··· INPUT DATA

Lemma stored_answer client fingerprint rec w :
  world_inv w → own_record client fingerprint rec w → is_terminal (Rec.state rec) = true →
  sound_answer client fingerprint (stored_terminal_response rec) w.
Proof.
  intros (Hd & _) ((r & Hr & Hc & Hf & Ht) & Ec & Ef) Hter. right.
  destruct (Ht Hter) as (Hs & Hst & Hb). rewrite <- Hs in Hter.
  destruct (inv_rows _ Hd _ _ Hr) as [Hck _].
  assert (terminal_check r = true) as Htc.
  { unfold check_row in Hck. by rewrite !andb_true_iff in Hck; destruct_and! Hck. }
  unfold terminal_check in Htc. rewrite Hter, !andb_true_iff, !bool_decide_eq_true in Htc.
  destruct Htc as [[[st Est] [b Eb]] _].
  exists (Rec.id rec), r, st. unfold stored_terminal_response. cbn.
  rewrite <- Hst, <- Hb, Est, Eb. split_and!; try done; congruence.
Qed.

Lemma completed_answer client fingerprint rec w :
  world_inv w → own_record client fingerprint rec w →
  sound_answer client fingerprint (completed_settlement_response rec) w.
Proof.
  intros Hw Hr. unfold completed_settlement_response.
  destruct (is_terminal _) eqn:E; [by apply stored_answer | left; apply unavailable_refused].
Qed.

Section answers.
Context `{Near.External} `{Evm.EvmExternal} `{Auth.AuthExternal} `{HttpExternal}.
Context (s : AppState).

Lemma prior_settlement_spec client identifier hash fingerprint :
  spec (λ _, True) (prior_settlement_response s client identifier hash fingerprint)
    (λ r w, match r with Ok (Some resp) => sound_answer client fingerprint resp w | _ => True end).
Proof.
  eapply spec_bind.
  { eapply spec_weaken; [apply (find_existing_spec client identifier hash fingerprint (λ _, True)), _
      | done | intros r w Hq; exact Hq]. }
  intros [[[rec|rec| | | |]|]|e]; try by apply spec_ret.
  - destruct (bool_decide _); [by apply spec_ret |].
    destruct (is_terminal (Rec.state rec)) eqn:Et.
    + apply spec_ret_inv. intros w Hw [_ Ho]. by apply stored_answer.
    + eapply spec_bind.
      { eapply spec_weaken; [apply (wait_for_terminal_spec s (Rec.id rec) client fingerprint) | | done].
        intros w [_ Ho]. by apply own_record_claimed. }
      intros [[rec'|e]|]; apply spec_ret_inv; [| done |].
      * intros w Hw Ho. by apply completed_answer.
      * intros w _ _. left. apply unavailable_refused.
  - apply spec_ret. intros w _. left. by apply api_error_refused.
  - apply spec_ret. intros w _. left. apply refusal_refused.
Qed.

Lemma race_spec client identifier hash fingerprint :
  spec (λ _, True) (prior_settlement_race_response s client identifier hash fingerprint)
    (λ o w, match o with Some resp => sound_answer client fingerprint resp w | None => True end).
Proof.
  eapply spec_bind; [apply prior_settlement_spec |].
  intros [o|e]; apply spec_ret; [by destruct o |]. intros w _. left. apply unavailable_refused.
Qed.

Lemma unless_settled_spec client identifier hash fingerprint resp :
  refused resp →
  spec (λ _, True) (unless_settled s client identifier hash fingerprint resp)
    (λ resp w, sound_answer client fingerprint resp w).
Proof.
  intros Hresp. eapply spec_bind; [apply race_spec |].
  intros [r|]; apply spec_ret; cbn; [done | by left].
Qed.

Lemma resume_spec rec client parsed fingerprint :
  spec (claimed_by (Rec.id rec) (Api.id client) fingerprint) (resume s rec client parsed)
    (λ r w, match r with
            | Ok id => claimed_by id (Api.id client) fingerprint w
            | Err resp => sound_answer (Api.id client) fingerprint resp w
            end).
Proof.
  unfold resume. eapply spec_bind.
  { apply (resume_awaiting_retry_spec (retry_reservation s (Rec.id rec) client) (Api.id client) fingerprint). }
  cbn [retry_settlement_id retry_reservation].
  intros [[rec'| |]|e]; [| apply spec_ret; intros w _; left; apply unavailable_refused
    | apply spec_ret; intros w _; left; apply rate_limited_refused |].
  - eapply spec_weaken with (P' := λ w, claimed_by (Rec.id rec') (Api.id client) fingerprint w);
      [| intros w [Hc Hid]; by rewrite Hid | intros r w Hq; exact Hq].
    eapply spec_bind; [apply spawn_worker_spec |]. intros ?. by apply spec_ret.
  - destruct e; try (apply spec_ret; intros w _; left; apply unavailable_refused).
    eapply spec_bind.
    { eapply spec_weaken; [apply (settlement_spec (claimed_by (Rec.id rec) (Api.id client) fingerprint)), _
        | by intros w [? _] | intros r w Hq; exact Hq]. }
    intros [[cur|]|e]; apply spec_ret; [| intros w _; left; apply unavailable_refused
      | intros w _; left; apply unavailable_refused].
    intros w (Hc & Hid & _). destruct (bool_decide _); [left; apply unavailable_refused | by rewrite Hid].
Qed.

Lemma conclude_claim_spec claim client parsed payer fingerprint :
  spec (claim_for (Api.id client) fingerprint claim) (conclude_claim s claim client parsed payer)
    (λ r w, match r with
            | Ok id => claimed_by id (Api.id client) fingerprint w
            | Err resp => sound_answer (Api.id client) fingerprint resp w
            end).
Proof.
  destruct claim as [rec|rec| | | |]; cbn.
  - eapply spec_weaken with (P' := claimed_by (Rec.id rec) (Api.id client) fingerprint);
      [| apply own_record_claimed | intros r w Hq; exact Hq].
    eapply spec_bind; [apply spawn_worker_spec |]. intros ?. by apply spec_ret.
  - destruct (is_terminal (Rec.state rec)) eqn:Et.
    { apply spec_ret_inv. intros w Hw Ho. by apply stored_answer. }
    eapply spec_weaken with (P' := claimed_by (Rec.id rec) (Api.id client) fingerprint);
      [| apply own_record_claimed | intros r w Hq; exact Hq].
    destruct (bool_decide _); [apply resume_spec | by apply spec_ret].
  - apply spec_ret. intros w _. left. by apply api_error_refused.
  - apply spec_ret. intros w _. left. apply refusal_refused.
  - apply spec_ret. intros w _. left. apply unavailable_refused.
  - apply spec_ret. intros w _. left. apply rate_limited_refused.
Qed.

Lemma claim_and_wait_spec client parsed fingerprint verified :
  spec (λ _, True) (claim_and_wait s client parsed fingerprint verified)
    (sound_answer (Api.id client) fingerprint).
Proof.
  unfold claim_and_wait. apply spec_step; [apply _ | |].
  { intros env n w o n' w' _ [= <- <- <-]. reflexivity. }
  intros id. eapply spec_bind; [apply claim_settlement_spec |].
  assert (∀ id, new_api_client_id (new_settlement s id client parsed fingerprint verified) = Api.id client
    ∧ new_request_fingerprint (new_settlement s id client parsed fingerprint verified) = fingerprint) as Hnew.
  { intros i. unfold new_settlement. by destruct (Chain.authorization _). }
  destruct (Hnew id) as [-> ->].
  intros [claim|e]; [| apply spec_ret; intros w _; left; apply unavailable_refused].
  eapply spec_bind; [apply conclude_claim_spec |].
  intros [id'|resp]; [| by apply spec_ret].
  eapply spec_bind; [apply wait_for_terminal_spec |].
  intros [[rec|e]|]; apply spec_ret_inv; intros w Hw Ho; [by apply completed_answer | |];
    left; apply unavailable_refused.
Qed.

Lemma gate_spec f parsed hash client fingerprint :
  spec (λ _, True) (facilitator_verify_gate s f parsed hash client fingerprint)
    (λ o w, match o with Some resp => sound_answer client fingerprint resp w | None => True end).
Proof.
  unfold facilitator_verify_gate. apply spec_step; [apply _ | |].
  { apply (Retry.respects_retry world_step). apply scheme_verify_respects; typeclasses eauto. }
  assert (∀ r, refused r → spec (λ _, True)
    (let* r := unless_settled s client (Protocol.payment_identifier (Protocol.meta parsed)) hash fingerprint r in
     ret (Some r))
    (λ o w, match o with Some resp => sound_answer client fingerprint resp w | None => True end)) as Hrefuse.
  { intros r Hr. eapply spec_bind; [by apply unless_settled_spec |]. intros x. by apply spec_ret. }
  intros [v|e]; [| apply Hrefuse, unavailable_refused].
  destruct (default false _); [by apply spec_ret |].
  destruct (response_is_rpc_ambiguous v); apply Hrefuse; [apply unavailable_refused | apply refusal_refused].
Qed.

Lemma settle_fresh_spec client parsed hash fingerprint :
  spec (λ _, True) (settle_fresh s client parsed hash fingerprint)
    (sound_answer (Api.id client) fingerprint).
Proof.
  unfold settle_fresh. apply spec_step; [apply _ | apply respects_gets, _ |].
  intros [|]; cbn [negb]; [| apply unless_settled_spec, unavailable_refused].
  apply spec_step; [apply _ | apply respects_select, _ |].
  intros [[|]|e]; [| apply unless_settled_spec, refusal_refused
    | apply spec_ret; intros w _; left; apply unavailable_refused].
  eapply spec_bind with (Q := λ o w, match o with Some resp => sound_answer (Api.id client) fingerprint resp w
                                     | None => True end).
  { destruct (facilitator s); [apply gate_spec | by apply spec_ret]. }
  intros [resp|]; [by apply spec_ret |].
  apply spec_step; [apply _ | apply chain_verify_respects; apply _ |].
  intros [verified|rejection].
  - destruct (negb _); [apply spec_ret; intros w _; left; apply unavailable_refused
      | apply claim_and_wait_spec].
  - destruct (Chain.rpc_ambiguous rejection); apply unless_settled_spec;
      [apply unavailable_refused | apply refusal_refused].
Qed.

(** What the settle handler answers for a request it has admitted. *)
Lemma settle_protocol_spec client parsed :
  spec (λ _, True) (settle_protocol s client parsed)
    (λ resp w, refused resp ∨ ∃ hash, offline_identity s parsed = Ok hash ∧
       answered (Api.id client)
         (Canonical.request_fingerprint Near.sha256 (Protocol.value parsed) hash) resp w).
Proof.
  unfold settle_protocol, static_settle_failure.
  destruct (static_failure_reason s parsed) as [reason|]; cbn.
  { apply spec_ret. intros w _. left. right. eauto 10. }
  destruct (offline_identity s parsed) as [hash|resp] eqn:Ei.
  2: { apply spec_ret. intros w _. left. unfold offline_identity in Ei.
       destruct (chain_kind (config s)); repeat case_match; simplify_eq; try apply refusal_refused.
       destruct (Chain.offline_payment_hash _ _); cbn in Ei; simplify_eq. apply refusal_refused. }
  eapply spec_bind; [apply prior_settlement_spec |].
  set (fingerprint := Canonical.request_fingerprint _ _ _).
  assert (∀ resp w, sound_answer (Api.id client) fingerprint resp w → refused resp ∨
    ∃ h, Ok hash = Ok (E := Response) h ∧ answered (Api.id client)
         (Canonical.request_fingerprint Near.sha256 (Protocol.value parsed) h) resp w) as Hfin.
  { intros resp w [Hr|Ha]; [by left | right; eauto]. }
  intros [[resp|]|e].
  - apply spec_ret. intros w. apply Hfin.
  - eapply spec_weaken; [apply (settle_fresh_spec client parsed hash fingerprint) | done | apply Hfin].
  - apply spec_ret. intros w _. left. apply unavailable_refused.
Qed.

End answers.

End HttpProofs.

······

WHAT TO PRODUCE>
For each line above that contains the word "rejection", make a copy.

EXERCISE RESPONSE>
  intros [verified|rejection].
  - destruct (Chain.rpc_ambiguous rejection); apply unless_settled_spec;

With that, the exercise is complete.